Ra Ka
Ra Ka

Reputation: 3055

Understanding Scala Ordered[ ] trait to compare reference

Currently, I am learning Scala and now, I am having some confusions understanding Ordered traits to compare object.

Consider following example, which are my current understanding of comparing,

Case I,
class Example(var n: Int) extends Ordered[Example] {
    // ...
    def compare(that: Example) =
    (this.n) - (that.n)
}

var obj1 = new Example(12)
var obj2 = new Example(12)
obj1 compare obj2 //return 0 i.e. obj1 and obj2 are equal.

Case II,
class Example(var m: Int, var n: Int) extends Ordered[Example] {
    // ...
    def compare(that: Example) =
    (this.m * this.n) - (that.m * that.n)
}

var obj1 = new Example(1, 2)
var obj2 = new Example(1, 2)
obj1 compare obj2 //return 0 i.e. obj1 and obj2 are equal.

Case III,
class Example(var name: String) extends Ordered[Example] {
    // ...
    def compare(that: Example) =
    this.name compare that.name
}

var obj1 = new Example("abc")
var obj2 = new Example("abc)
obj1 compare obj2 //return 0 i.e. obj1 and obj2 are equal.


Case IV,
class Example(var name1: String, var name2: String) extends Ordered[Example] {
    // ...
    def compare(that: Example) =
    (this.name1 + this.name2) compare (that.name1+that.name2)
}

var obj1 = new Example("abc","def")
var obj2 = new Example("abc","def")
obj1 compare obj2 //return 0 i.e. obj1 and obj2 are equal.

So, my questions is, what if there is non-constructor field in the class? for example,

class Example(var n: Int) extends Ordered[Example] {
    var someVar: String = "default";
    // ...
    def compare(that: Example) =
    (this.n) - (that.n)
    //do we also need to compare someVar???? otherwise, object will have different state right??
}

var obj1 = new Example(12)
obj1.someVar = "value 1"
var obj2 = new Example(12)
obj2.someVar = "another value 2"
obj1 compare obj2 //Again, return 0 i.e. obj1 and obj2 are equal.

Please, correct me if above understanding are wrong.

Upvotes: 0

Views: 4364

Answers (1)

Nagarjuna Pamu
Nagarjuna Pamu

Reputation: 14825

In your compare method you are only comparing the n value of the instances. So, the instances with same n and different someVar will be considered similar. In order to make comparison based on both n and someVar take into account both n value and someVar in the compare method.

Here is the code how to do this

class Example(var n: Int) extends Ordered[Example] {
  var someVar: String = "default"
  def compare(that: Example) = {
    (this.n) - (that.n) match {
      case 0 => this.someVar.compare(that.someVar)
      case other => other
    }
  }
}

When there is a tie between the n's of different examples fallback to the string comparison. All that you have to do is just call compare on string instance.

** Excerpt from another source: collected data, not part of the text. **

(** * Quasimodular, almost-holomorphic and mock modular forms

    A shallow embedding of [weilrep/mock.py]: the three classes
    [WeilRepQuasiModularForm], [WeilRepAlmostHolomorphicModularForm] and
    [WeilRepMockModularForm], over the interface of the base class
    [WeilRepModularForm] they inherit from and compose. *)

From Stdlib Require Import ZArith QArith Qround List String Bool Arith Lia.
From Stdlib Require Import Ascii DecimalString.
From Equations Require Import Equations.
Import ListNotations.

Set Implicit Arguments.
Close Scope Q_scope.

(** ** Python outcomes *)

(** The exceptions the module raises or lets through. *)
Inductive exn : Type :=
| ValueError (msg : string)
| IndexError
| AttributeError
| TypeError
| ZeroDivisionError.

(** A call either returns a value or raises. *)
Inductive result (A : Type) : Type :=
| Ok (a : A)
| Raise (e : exn).
Arguments Ok {A} a.
Arguments Raise {A} e.

(** [return NotImplemented] is a value, not an exception. *)
Inductive returned (A : Type) : Type :=
| Value (a : A)
| NotImplemented.
Arguments Value {A} a.
Arguments NotImplemented {A}.

Definition bind {A B : Type} (m : result A) (k : A -> result B) : result B :=
  match m with
  | Ok a => k a
  | Raise e => Raise e
  end.

Declare Scope py_scope.
Delimit Scope py_scope with py.
Notation "x <- m ;; k" := (bind m (fun x => k))
  (at level 61, m at next level, right associativity) : py_scope.
Local Open Scope py_scope.

(** A list comprehension whose body may raise. *)
Fixpoint mapM {A B : Type} (f : A -> result B) (l : list A) : result (list B) :=
  match l with
  | [] => Ok []
  | x :: l' => y <- f x ;; ys <- mapM f l' ;; Ok (y :: ys)
  end.

(** A [for] loop threading a state through a body that may raise. *)
Fixpoint foldM {A S : Type} (body : S -> A -> result S) (l : list A) (s : S)
  : result S :=
  match l with
  | [] => Ok s
  | x :: l' => s' <- body s x ;; foldM body l' s'
  end.

(** [l[n]] for a non-negative index. *)
Definition item {A : Type} (l : list A) (n : nat) : result A :=
  match nth_error l n with
  | Some x => Ok x
  | None => Raise IndexError
  end.

(** [l[k]] for a Python integer: a negative index counts from the end. *)
Definition py_index {A : Type} (l : list A) (k : Z) : option nat :=
  let n := Z.of_nat (List.length l) in
  if (0 <=? k)%Z then (if (k <? n)%Z then Some (Z.to_nat k) else None)
  else (if (0 <=? k + n)%Z then Some (Z.to_nat (k + n)) else None).
(** X10: no retry message is lost or duplicated. From a reachable state
    every event is one of three, with these effects on the messages queued
    or being written:
    - a submission appends its own message to the queue exactly when its
      directory check passed and the file of its large message was opened
      and its lock refused, and otherwise leaves the queue as it was;
    - a firing of the timer moves the head of the queue to the messages
      being written;
    - the completion of a retry write takes its message off the messages
      being written, and puts it back at the head of the queue exactly when
      that write was rejected; the queue is untouched when it resolved.
    So a message leaves the module only through its own resolved write. *)
Theorem pool_conserved : forall s s',
  reachable s -> step s s' ->
  (exists e now dio io dirPath text,
     let m := logMessageData e now dirPath text in
     let refused :=
       fst (ensureDirectory dio dirPath (world s)) = None /\
       isLargeData m = true /\ io_open io = None /\ io_lock io <> None in
     world s' = snd (writeLog e now dio io dirPath text (world s)) /\
     in_flight s' = in_flight s /\
     ((refused /\
       STORED_MESSAGES (world s') = STORED_MESSAGES (world s) ++ [m] /\
       Permutation (pool s') (m :: pool s)) \/
      (~ refused /\
       STORED_MESSAGES (world s') = STORED_MESSAGES (world s) /\
       pool s' = pool s))) \/
  (exists t data rest,
     In t (timers (world s)) /\
     world s' = snd (retry_begin (expire t (world s))) /\
     STORED_MESSAGES (world s) = data :: rest /\
     STORED_MESSAGES (world s') = rest /\
     in_flight s' = data :: in_flight s /\
     Permutation (pool s') (pool s)) \/
  (exists io clock data before after,
     in_flight s = before ++ data :: after /\
     world s' = retry_complete io clock data (world s) /\
     in_flight s' = before ++ after /\
     ((fst (writeData io data (world s)) = Resolved /\
       STORED_MESSAGES (world s') = STORED_MESSAGES (world s) /\
       Permutation (pool s) (data :: pool s')) \/
      (exists err,
         fst (writeData io data (world s)) = Rejected err /\
         STORED_MESSAGES (world s') = data :: STORED_MESSAGES (world s) /\
         Permutation (pool s') (pool s)))).
Proof.
  intros s s' Hreach Hstep.
  pose proof (reachable_inv s Hreach) as Hinv.
  destruct Hstep
    as [s e now dio io dirPath text|s t Hin|s io clock data before after Hfl].
  - left. exists e, now, dio, io, dirPath, text. cbv zeta.
    cbn [world in_flight]. split; [reflexivity|]. split; [reflexivity|].
    destruct (writeLog_queue e now dio io dirPath text (world s))
      as [[Hc Hq]|[Hc Hq]].
    + left. split; [exact Hc|]. split; [exact Hq|].
      unfold pool. cbn [world in_flight]. rewrite Hq.
      rewrite <- app_assoc. cbn [app].
      apply Permutation_sym, Permutation_middle.
    + right. split; [exact Hc|]. split; [exact Hq|].
      unfold pool. cbn [world in_flight]. rewrite Hq. reflexivity.
  - right. left.
    destruct (fire_pops (world s) t Hinv Hin)
      as (_ & data & rest & Eq & Hpop & Hrest & _).
    exists t, data, rest. cbn [world in_flight].
    split; [exact Hin|]. split; [reflexivity|]. split; [exact Eq|].
    split; [exact Hrest|]. rewrite Hpop. split; [reflexivity|].
    unfold pool. cbn [world in_flight]. rewrite Hrest, Eq.
    cbn [app]. apply Permutation_sym, Permutation_middle.
  - right. right. exists io, clock, data, before, after.
    cbn [world in_flight].
    split; [exact Hfl|]. split; [reflexivity|]. split; [reflexivity|].
    pose proof (writeData_frame io data (world s)) as (Hq & _).
    pose proof (writeData_settles io data (world s)) as Hs.
    assert (Hqueue : STORED_MESSAGES (retry_complete io clock data (world s))
                     = match fst (writeData io data (world s)) with
                       | Rejected _ => data :: STORED_MESSAGES (world s)
                       | _ => STORED_MESSAGES (world s)
                       end).
    { rewrite retry_complete_as_end, retry_end_queue, Hq. reflexivity. }
    unfold pool. cbn [world in_flight]. rewrite Hqueue, Hfl.
    destruct (fst (writeData io data (world s))) as [|err|] eqn:Ec;
      [| |congruence].
    + left. split; [reflexivity|]. split; [reflexivity|].
      rewrite app_assoc.
      rewrite (app_assoc (STORED_MESSAGES (world s)) before after).
      apply Permutation_sym, Permutation_middle.
    + right. exists err. split; [reflexivity|]. split; [reflexivity|].
      cbn [app]. rewrite app_assoc.
      rewrite (app_assoc (STORED_MESSAGES (world s)) before (data :: after)).
      apply Permutation_middle.
Qed.

(* ================================================================== *)
(** ** Further properties: bucket names *)







(* ================================================================== *)
(** ** Further properties: the lock-guarded writer *)

(** X12: once the lock has been granted, the record is the first thing
    written and an unlock and a close are requested afterwards, whether the
    write succeeds or not; when everything succeeds the calls are exactly
    open, lock, write, unlock, close, in that order; when the file was not
    opened or the lock was refused, nothing is written and no unlock is
    requested. *)
Theorem lock_released_after_grant : forall io path text w,
  exists tr,
    added w (snd (writeToFileWithLock io path text w))
      (EvOpen path FILE_PERMISSION :: tr) /\
    (io_open io = None /\ io_lock io = None ->
     exists rest,
       tr = EvFlock LOCK_EX_NB :: EvWrite (text ++ EOL) :: rest /\
       existsb is_unlock rest = true /\ existsb is_close rest = true /\
       written rest = []) /\
    (io_succeeds io true = true ->
     tr = [EvFlock LOCK_EX_NB; EvWrite (text ++ EOL); EvFlock LOCK_UN;
           EvClose; EvSettle Resolved]) /\
    (io_open io <> None \/ io_lock io <> None ->
     written tr = [] /\ existsb is_unlock tr = false).
Proof.
  intros io path text w.
  io_cases io; run_writer; flat_log; eexists;
    (split; [reflexivity|]);
    cbv [io_succeeds io_open io_lock io_write io_unlock];
    (split; [intros [H1 H2];
             first [discriminate H1|discriminate H2
                   |eexists; split; [reflexivity|repeat split]]|]);
    (split; [intros H; first [discriminate H|reflexivity]|]);
    intros [H|H]; first [congruence|split; reflexivity].
Qed.

(** X13: when the write under the lock fails, the writer rejects with the
    write error (no FILE_LOCKED code), whatever the unlock that follows
    answers: the later settling by the unlock callback is ignored; the
    handle is closed. *)
Theorem write_failure_is_reported : forall io path text w err,
  io_open io = None -> io_lock io = None -> io_write io = Some err ->
  let x := writeToFileWithLock_exec io path text w in
  ex_promise x =
    Rejected (LogException
                (lit "Can not write to file " ++ dq ++ path ++ dq
                 ++ lit ". Error: " ++ err) None) /\
  ex_open x = false /\
  open_handles (ex_world x) = open_handles w /\
  exists tr c,
    added w (ex_world x) tr /\
    filter is_settle tr = [EvSettle (ex_promise x); EvSettle c] /\
    c <> ex_promise x.
Proof.
  intros io path text w err Ho Hl Hw.
  destruct io as [s o l wr u]. cbn in Ho, Hl, Hw. subst o l wr.
  destruct s, u; run_writer; flat_log;
    (split; [reflexivity|]); (split; [reflexivity|]);
    (split; [reflexivity|]);
    eexists; eexists; (split; [reflexivity|]);
    (split; [reflexivity|discriminate]).
Qed.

Fallback to comparison of secondary fields if primary fields are equal and so on till you run out of fields to compare.

More idiomatic way to compare

 class Example(var n: Int) extends Ordered[Example] {
   var someVar: String = "default"

   import scala.math.Ordered.orderingToOrdered

   def compare(that: Example) = (this.n, this.someVar)  compare (that.n, that.someVar) 
 }

Create tuples and call compare on tuples, do not forget to import scala.math.Ordered.orderingToOrdered.

General information

compare returns zero or +ve or -ve integer. This way the algorithm can figure out the ordering of the collection of objects which implement ordering trait. When comparing two instances which extend Ordered trait and based on the integer returned by the compare method, the algorithm might know which instance of a particular type should be placed first while ordering or sorting.This is very common in Scala collections for sorting.

Scala REPL

notice that compare method

scala> case class A(a: Int) extends AnyVal  with Ordered[A] { override def compare(that: A): Int =  this.a - that.a }
defined class A

Notice the sorted order, its ascending order.

scala> List(A(1), A(2)).sorted
res4: List[A] = List(A(1), A(2))

Now, I return negation of the result after subtracting, notice order will be reversed now.

scala> case class A(a: Int) extends AnyVal  with Ordered[A] { override def compare(that: A): Int =  - (this.a - that.a) }
defined class A

Notice that reversed order

scala> List(A(1), A(2)).sorted
res5: List[A] = List(A(2), A(1))

Notice that if compare returns 0 that does not mean that objects are equal. You can return 0 inside compare method when objects are not equal to give equal priority while ordering or sorting.